# PROBLEM
Pull every line containing "class" out of the material below.

# RECORD EXCERPTS
(** * tuitionTable.py: tiered tuition table

    A shallow embedding of [src/tuitionTable.py].  A Python [int] is a [Z], a
    Python [float] is the kernel's binary64 [float] (specified by
    [SpecFloat]), a [dict] with string keys is a [gmap string _], a raised
    exception is the [Raise] branch of [result], and the process state that
    [main] touches (the two output streams and the files on disk) is threaded
    as a [world]. *)

From Stdlib Require Import ZArith Floats Lia List.
From stdpp Require Import base option strings gmap pretty.
Import ListNotations.

Set Warnings "-inexact-float".
Local Open Scope string_scope.
Local Open Scope Z_scope.

(** ** Exceptions and results *)

(** [OSError] stands for the class and its subclasses; [report] is the line
    the interpreter prints for the exception, with the class name and the
    text of the operating system. *)
Inductive exn : Type :=
  | KeyError (key : string)
  | OverflowError (msg : string)
  | RuntimeError (msg : string)
  | OSError (report : string)
  | MemoryError.

Inductive result (A : Type) : Type :=
  | Ok (a : A)
  | Raise (e : exn).
Arguments Ok {A} a.
Arguments Raise {A} e.

Definition rbind {A B : Type} (m : result A) (k : A -> result B) : result B :=
  match m with
  | Ok a => k a
  | Raise e => Raise e
  end.

#[global] Instance result_ret : MRet result := fun A a => Ok a.
#[global] Instance result_bind : MBind result := fun A B k m => rbind m k.

(** ** Numbers *)

(** Converting an [int] to a [float] rounds to the nearest binary64 value,
    ties to even, and raises when the rounded value is not finite.  The first
    [int] for which this happens is [2^1024 - 2^970], half way between the
    largest finite value and [2^1024]. *)
Definition FLOAT_INT_LIMIT : Z := 2 ^ 1024 - 2 ^ 970.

# SOLUTION TO THIS TASK
(** [OSError] stands for the class and its subclasses; [report] is the line
    the interpreter prints for the exception, with the class name and the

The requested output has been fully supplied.